Member of Parliament (MP) for Medina Constituency, Lawyer Francis-Xavier Sosu, has called on President Akufo-Addo to be proactive in the fight against corruption and to “desist from fighting anti-corruption institutions and the use of security apparatus to intimidate independent journalists who seek to expose corruption in the performance of their duties.”
The call was in response to President Akufo-Addo’s remarks and actions over the years pertaining to the fight against corruption in the country.
On Wednesday April 14, 2021, Pesident Akufo-Addo, speaking at a National Consultative Diaglogue on Small-Scale Mining indicated that he is determined to “enforce the laws on illegal mining no matter the subject, high or low.”

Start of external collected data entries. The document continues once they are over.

(* ===== verification/Executor.v ===== *)
(** * The transaction executor ([crates/tx-processor/src/executor.rs])

    Validation, signature check, account locks, fee payment, instruction
    execution through the processor, and rollback.  A batch runs on one thread
    per transaction; the per-account locks are modelled as a lock table with
    its acquisition steps (section [Locks]), and the effect of a batch as the
    transactions executed one after the other in the order the threads win
    their locks. *)

From S2P Require Import Prelude Crypto Account Store Instruction Vm SystemProgram TokenProgram Processor Transaction Scheduler.
Import TransactionError.
Open Scope Z_scope.
Open Scope trust_scope.

(** [struct ExecutionContext] *)
Record ExecutionContext := mkCtx {
  ctx_compute_units : Z;
  ctx_max_compute_units : Z;
  ctx_logs : list string
}.

(** [ExecutionContext::new] *)
Definition ctx_new (max_compute : Z) : ExecutionContext := mkCtx 0 max_compute [].

(** The database and the context, both [&mut] in the executor's methods. *)
Record ExecState (DB : Type) := mkExec { es_db : DB; es_ctx : ExecutionContext }.
Arguments mkExec {DB}.
Arguments es_db {DB}.
Arguments es_ctx {DB}.

(** [Vec::dedup_by] on the key: of consecutive equal elements the first stays. *)
Fixpoint dedup_from {A} (eqb : A -> A -> bool) (last : A) (l : list A) : list A :=
  match l with
  | [] => []
  | x :: l => if eqb x last then dedup_from eqb last l else x :: dedup_from eqb x l
  end.
Definition dedup_by {A} (eqb : A -> A -> bool) (l : list A) : list A :=
  match l with [] => [] | x :: l => x :: dedup_from eqb x l end.

Definition bytes_eqb (a b : bytes) : bool := bool_decide (a = b).

(** The sorted, deduplicated lock list of [Executor::lock_accounts]. *)
Definition lock_list (tx : Transaction) : list (bytes * bool) :=
  let combined := ((fun k => (k, true)) <$> write_accounts tx) ++ [(tx_signer tx, true)] ++
                  ((fun k => (k, false)) <$> read_accounts tx) in
  dedup_by (fun a b => bytes_eqb a.1 b.1) (sort_by (fun a b => bytes_le a.1 b.1) combined).

(** [Executor::mutable_accounts] *)
Definition mutable_accounts (tx : Transaction) : list bytes :=
  dedup_by bytes_eqb (sort_by bytes_le ([tx_signer tx] ++ write_accounts tx)).

Section Executor.
Context {DB : Type} `{Store : AccountsStore DB} `{Sha : Sha256} `{Ed : Ed25519}.

Definition EX (A : Type) : Type := Prog (ExecState DB) TransactionError.t A.

(** [struct Executor]; the lock table is the set of keys with an entry. *)
Record Executor := mkExecutor {
  ex_db : DB;
  ex_account_locks : gset bytes;
  ex_total_executed : Z;
  ex_total_compute : Z
}.

(** [Executor::new] *)
Definition executor_new (db : DB) : Executor := mkExecutor db ∅ 0 0.

(** [ExecutionContext::consume_compute], [ExecutionContext::log] *)
Definition consume_compute (units : Z) : EX unit := fun s =>
  let units' := wrap64 (ctx_compute_units (es_ctx s) + units) in
  let s' := mkExec (es_db s) (mkCtx units' (ctx_max_compute_units (es_ctx s)) (ctx_logs (es_ctx s))) in
  (s', if ctx_max_compute_units (es_ctx s) <? units' then Err ComputeBudgetExceeded else Ok tt).
Definition ctx_log (msg : string) : EX unit :=
  pmod (fun s => mkExec (es_db s)
    (mkCtx (ctx_compute_units (es_ctx s)) (ctx_max_compute_units (es_ctx s))
           (ctx_logs (es_ctx s) ++ [msg]))).

(** [Executor::lock_accounts]: the lock list, and the lock table with an entry
    for each of its keys. *)
Definition lock_accounts (e : Executor) (tx : Transaction) : Executor * list (bytes * bool) :=
  let l := lock_list tx in
  (mkExecutor (ex_db e) (ex_account_locks e ∪ list_to_set l.*1)
              (ex_total_executed e) (ex_total_compute e), l).

(** [Executor::snapshot_transaction] *)
Definition snapshot_transaction (db : DB) (tx : Transaction) : list (bytes * option Account) :=
  (fun key => (key, db_load db key)) <$> mutable_accounts tx.

(** [Executor::rollback_transaction] *)
Definition rollback_transaction (db : DB) (snapshot : list (bytes * option Account)) : DB :=
  foldl (fun db '(key, prev) =>
           match prev with
           | Some account => db_store db key account
           | None => (db_remove db key).1
           end) db snapshot.

(** [Executor::execute_fee_payment] *)
Definition execute_fee_payment (tx : Transaction) : EX unit :=
  consume_compute 150 ;;;
  loaded <-- pget (fun s => db_load (es_db s) (tx_signer tx)) ;;
  account <-- plift (ok_or loaded (InsufficientLamports (tx_fee tx) 0)) ;;
  fail_if (lamports account <? tx_fee tx)
    with (InsufficientLamports (tx_fee tx) (lamports account)) ;;;
  pmod (fun s => mkExec (db_store (es_db s) (tx_signer tx)
                           (set_lamports account (lamports account - tx_fee tx))) (es_ctx s)) ;;;
  ctx_log ("Fee paid: " +:+ dec (tx_fee tx) +:+ " lamports").

(** The signer check over an instruction's metas. *)
Definition signer_metas_ok (tx : Transaction) (ix : TxInstruction) : bool :=
  forallb (fun meta =>
    if tm_is_signer meta then
      match tx_account_keys tx !! Z.to_nat (tm_index meta) with
      | Some key => bytes_eqb key (tx_signer tx)
      | None => false
      end
    else true) (ti_accounts ix).

(** The [ProgramInstruction] built from a transaction instruction. *)
Definition program_ix (ix : TxInstruction) : Instruction :=
  mkIx (ti_program_id ix)
       ((fun m => mkMeta (Z.to_nat (tm_index m)) (tm_is_signer m) (tm_is_writable m))
          <$> ti_accounts ix)
       (ti_data ix).

(** [Executor::execute_instruction] *)
Definition execute_instruction (tx : Transaction) (ix : TxInstruction) : EX unit :=
  ctx_log ("Executing program: " +:+ debug_bytes (ti_program_id ix)) ;;;
  fail_if (negb (signer_metas_ok tx ix)) with InvalidSignature ;;;
  result <-- (fun s =>
    let '(db', res) :=
      process_instruction (es_db s) (program_ix ix) (tx_signer tx) (tx_account_keys tx) in
    (mkExec db' (es_ctx s), Ok res)) ;;
  foldr (fun log k => ctx_log log ;;; k) (pret tt) (res_logs result) ;;;
  consume_compute (res_compute_units result) ;;;
  fail_if (negb (res_success result))
    with (ProgramError (match res_error result with
                        | Some e => InstructionError.display e
                        | None => "program failed"
                        end)) ;;;
  pret tt.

He added: “I will, however, not act on hearsay or mere allegations without more. I will not hesitate to act where the evidence is hard before the police. “And I will do so irrespective of the standing of the person or persons involved.”
But the human rights lawyer, in his critique, said “no one is saying that the President should convict persons based on hearsay or lack of evidence.” According to him, those words only “demonstrate the seemingly lack of interest by President Akufo Addo to crack the whip on corruption in his Administration.”

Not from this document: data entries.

(* ===== verification/Poh.v ===== *)
(** * Proof of History ([crates/poh/src/{hasher,entry,recorder,verifier}.rs])

    The hash chain, entries and blocks, the recorder that extends the chain and
    the verifier that re-executes it. *)

From S2P Require Import Prelude Crypto.
From stdpp Require Import list.
Open Scope Z_scope.

(** [struct PohConfig] *)
Record PohConfig := mkPohConfig {
  hashes_per_tick : Z; target_tick_rate : Z; max_hashes_per_tick : Z
}.
Definition poh_config_default : PohConfig := mkPohConfig 6000 160 12000.

(** [enum EntryData], [struct TransactionEntry] *)
Record TransactionEntry := mkTxEntry { te_transaction : bytes; te_signature : bytes }.
Inductive EntryData :=
  | Tick
  | Transactions (txs : list TransactionEntry).

(** [struct PohEntry] *)
Record PohEntry := mkPohEntry {
  pe_hash : bytes;
  pe_prev_hash : bytes;
  pe_num_hashes : Z;
  pe_slot : Z;
  pe_index : Z;
  pe_data : EntryData
}.

(** [struct Entry]: a block *)
Record Entry := mkBlock {
  bl_hash : bytes;
  bl_slot : Z;
  bl_parent_hash : bytes;
  bl_entries : list PohEntry;
  bl_height : Z;
  bl_timestamp : Z
}.

#[export] Instance TransactionEntry_eq_dec : EqDecision TransactionEntry.
Proof. solve_decision. Defined.
#[export] Instance EntryData_eq_dec : EqDecision EntryData.
Proof. solve_decision. Defined.
#[export] Instance PohEntry_eq_dec : EqDecision PohEntry.
Proof. solve_decision. Defined.

(** [PohHash::zero] *)
Definition poh_zero : bytes := fill32 0.

Section Poh.
Context `{Sha : Sha256}.

(** [PohHash::from_seed] *)
Definition from_seed (seed : string) : bytes := sha256 (str_bytes seed).

(** [struct PohHasher] *)
Record PohHasher := mkHasher { current_hash : bytes; hash_count : Z; hasher_slot : Z }.

Definition hasher_new (seed : bytes) (slot : Z) : PohHasher := mkHasher seed 0 slot.
Definition hasher_genesis : PohHasher := hasher_new poh_zero 0.

(** [PohHasher::hash], [PohHasher::hash_n], [PohHasher::hash_with] *)
Definition hash_once (h : PohHasher) : PohHasher :=
  mkHasher (sha256 (current_hash h)) (wrap64 (hash_count h + 1)) (hasher_slot h).
Definition hash_n (h : PohHasher) (n : Z) : PohHasher := Nat.iter (Z.to_nat n) hash_once h.
Definition hash_with (h : PohHasher) (d : bytes) : PohHasher :=
  mkHasher (sha256 (current_hash h ++ d)) (wrap64 (hash_count h + 1)) (hasher_slot h).

(** [PohHasher::new_slot] *)
Definition hasher_new_slot (h : PohHasher) (slot : Z) : PohHasher := mkHasher (current_hash h) 0 slot.

(** [PohHasher::hash_chain], [PohHasher::verify] *)
Definition hash_chain (start : bytes) (steps : Z) : bytes :=
  current_hash (hash_n (hasher_new start 0) steps).
Definition hasher_verify (start_hash : bytes) (steps : Z) (end_hash : bytes) : bool :=
  bool_decide (hash_chain start_hash steps = end_hash).

(** The payload bytes of an entry. *)
Definition payload (d : EntryData) : bytes :=
  match d with
  | Tick => str_bytes "tick"
  | Transactions txs => mjoin ((fun tx => te_transaction tx ++ te_signature tx) <$> txs)
  end.

(** [PohEntry::compute_hash] *)
Definition compute_entry_hash (e : PohEntry) : bytes :=
  sha256 (hash_chain (pe_prev_hash e) (pe_num_hashes e) ++
          le_bytes 8 (pe_slot e) ++ le_bytes 8 (pe_index e) ++ payload (pe_data e)).

(** [PohEntry::verify] *)
Definition verify_entry (e : PohEntry) : bool := bool_decide (pe_hash e = compute_entry_hash e).

Definition set_hash (e : PohEntry) (h : bytes) : PohEntry :=
  mkPohEntry h (pe_prev_hash e) (pe_num_hashes e) (pe_slot e) (pe_index e) (pe_data e).

(** [PohEntry::tick], [PohEntry::transaction]: the hash is computed last. *)
Definition entry_of (prev_hash : bytes) (num_hashes slot index : Z) (d : EntryData) : PohEntry :=
  let entry := mkPohEntry poh_zero prev_hash num_hashes slot index d in
  set_hash entry (compute_entry_hash entry).
Definition entry_tick (prev_hash : bytes) (num_hashes slot index : Z) : PohEntry :=
  entry_of prev_hash num_hashes slot index Tick.
Definition entry_transaction (prev_hash : bytes) (num_hashes slot index : Z)
    (transaction signature : bytes) : PohEntry :=
  entry_of prev_hash num_hashes slot index (Transactions [mkTxEntry transaction signature]).

(** [Entry::verify_poh_chain]: hashes, links between neighbours, and the link
    of the first entry to the parent block. *)
Fixpoint verify_links (prev : option bytes) (entries : list PohEntry) : bool :=
  match entries with
  | [] => true
  | e :: entries =>
      if negb (verify_entry e) then false
      else if (match prev with Some h => negb (bool_decide (pe_prev_hash e = h)) | None => false end)
           then false
      else verify_links (Some (pe_hash e)) entries
  end.
Definition verify_poh_chain (b : Entry) : bool :=
  match bl_entries b with
  | [] => false
  | first :: _ =>
      if negb (verify_links None (bl_entries b)) then false
      else bool_decide (pe_prev_hash first = bl_parent_hash b)
  end.

(** [Entry::transactions] *)
Definition block_transactions (b : Entry) : list TransactionEntry :=
  mjoin (omap (fun e => match pe_data e with Transactions txs => Some txs | Tick => None end)
              (bl_entries b)).

(** [Entry::compute_hash] *)
Definition compute_block_hash (b : Entry) : bytes :=
  sha256 (bl_parent_hash b ++ le_bytes 8 (bl_slot b) ++ le_bytes 8 (bl_height b) ++
          mjoin (pe_hash <$> bl_entries b)).

(** ** The recorder *)

(** [struct RecordedEntry] *)
Record RecordedEntry := mkRecorded { rec_entry : PohEntry; rec_tick_height : Z }.

(** [struct PohRecorder]; the channel is the list of entries sent on it. *)
Record PohRecorder := mkRecorder {
  rc_config : PohConfig;
  rc_slot : Z;
  rc_tick_height : Z;
  rc_hash_count : Z;
  rc_current_entries : list PohEntry;
  rc_entry_index : Z;
  rc_sent : list RecordedEntry;
  rc_pending_transactions : list TransactionEntry;
  rc_prev_hash : bytes
}.

(** [PohRecorder::new] *)
Definition recorder_new (config : PohConfig) (genesis_hash : bytes) : PohRecorder :=
  mkRecorder config 0 0 0 [] 0 [] [] genesis_hash.

(** The common tail of the three recording methods. *)
Definition push_entry (r : PohRecorder) (tick_height hashes : Z) (pending : list TransactionEntry)
    (entry : PohEntry) : PohRecorder :=
  mkRecorder (rc_config r) (rc_slot r) tick_height (wrap64 (rc_hash_count r + hashes))
    (rc_current_entries r ++ [entry]) (wrap64 (rc_entry_index r + 1))
    (rc_sent r ++ [mkRecorded entry tick_height]) pending (pe_hash entry).

(** [PohRecorder::record_transaction] *)
Definition record_transaction (r : PohRecorder) (transaction signature : bytes) : PohRecorder :=
  push_entry r (rc_tick_height r) 1 (rc_pending_transactions r)
    (entry_transaction (rc_prev_hash r) 1 (rc_slot r) (rc_entry_index r) transaction signature).

(** [PohRecorder::record_tick] *)
Definition record_tick (r : PohRecorder) : PohRecorder :=
  push_entry r (wrap64 (rc_tick_height r + 1)) (hashes_per_tick (rc_config r))
    (rc_pending_transactions r)
    (entry_tick (rc_prev_hash r) (hashes_per_tick (rc_config r)) (rc_slot r) (rc_entry_index r)).

(** [PohRecorder::flush_transactions] *)
Definition flush_transactions (r : PohRecorder) : PohRecorder :=
  match rc_pending_transactions r with
  | [] => r
  | txs =>
      let num_txs := Z.of_nat (length txs) in
      push_entry r (rc_tick_height r) num_txs []
        (entry_of (rc_prev_hash r) num_txs (rc_slot r) (rc_entry_index r) (Transactions txs))
  end.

Furthermore, it “goes contrary to the promise by then  Candidate Akufo Addo to tackle corruption in his administration,” when he promised to use Anas Aremeyaw Anas principle of investigation to instill fear in office holders on corruption.
Fracis-Xavier Sosu said: “In spite of the above comments, the President has done little to tackle the menace since taking office in January 2017, considering the many corruption scandals in the past four years.”
In his analysis of Corruption Perception Index reports, the MP, who is also Deputy Ranking Member on the Constitutional, Legal and Parliamentary Affairs Committee of Parliament, noted that Ghana’s performance under the regime of President Akufo-Addo has been the worst in comparison with the NDC regime.
“Between 2017 and 2020, Ghana obtained an average score of 41.25 following scores of 40 for 2017, 41 for 2018, on the Corruption Perception Index as compared to an average score of 46 between 2013 and 2016. The 2020 report released by Transparency International saw the country score 43 points out of a possible 100, a two-point increase from 2019’s 41 points.
“This is compared to the 2016 CPI score of 43, 47 for 2015, 48 for 2014, 46 for 2013, and 45 for 2012. This shows that the NPP’s best score of 43 on the CPI is equivalent to the NDC’s worst score of 43,” the MP critiqued.
He added: “This is the worst period in the history of the fourth Republic in the fight against corruption, with the Special Prosecutor resigning from office, and the Auditor General having been kicked out of office. The state of corruption in Ghana today is also manifested in the 2019 Auditor General’s Report, which states that unaccounted funds from 2017 to 2019 for Public Boards, Corporations, and other Statutory Institutions amounted to GHS20 billion.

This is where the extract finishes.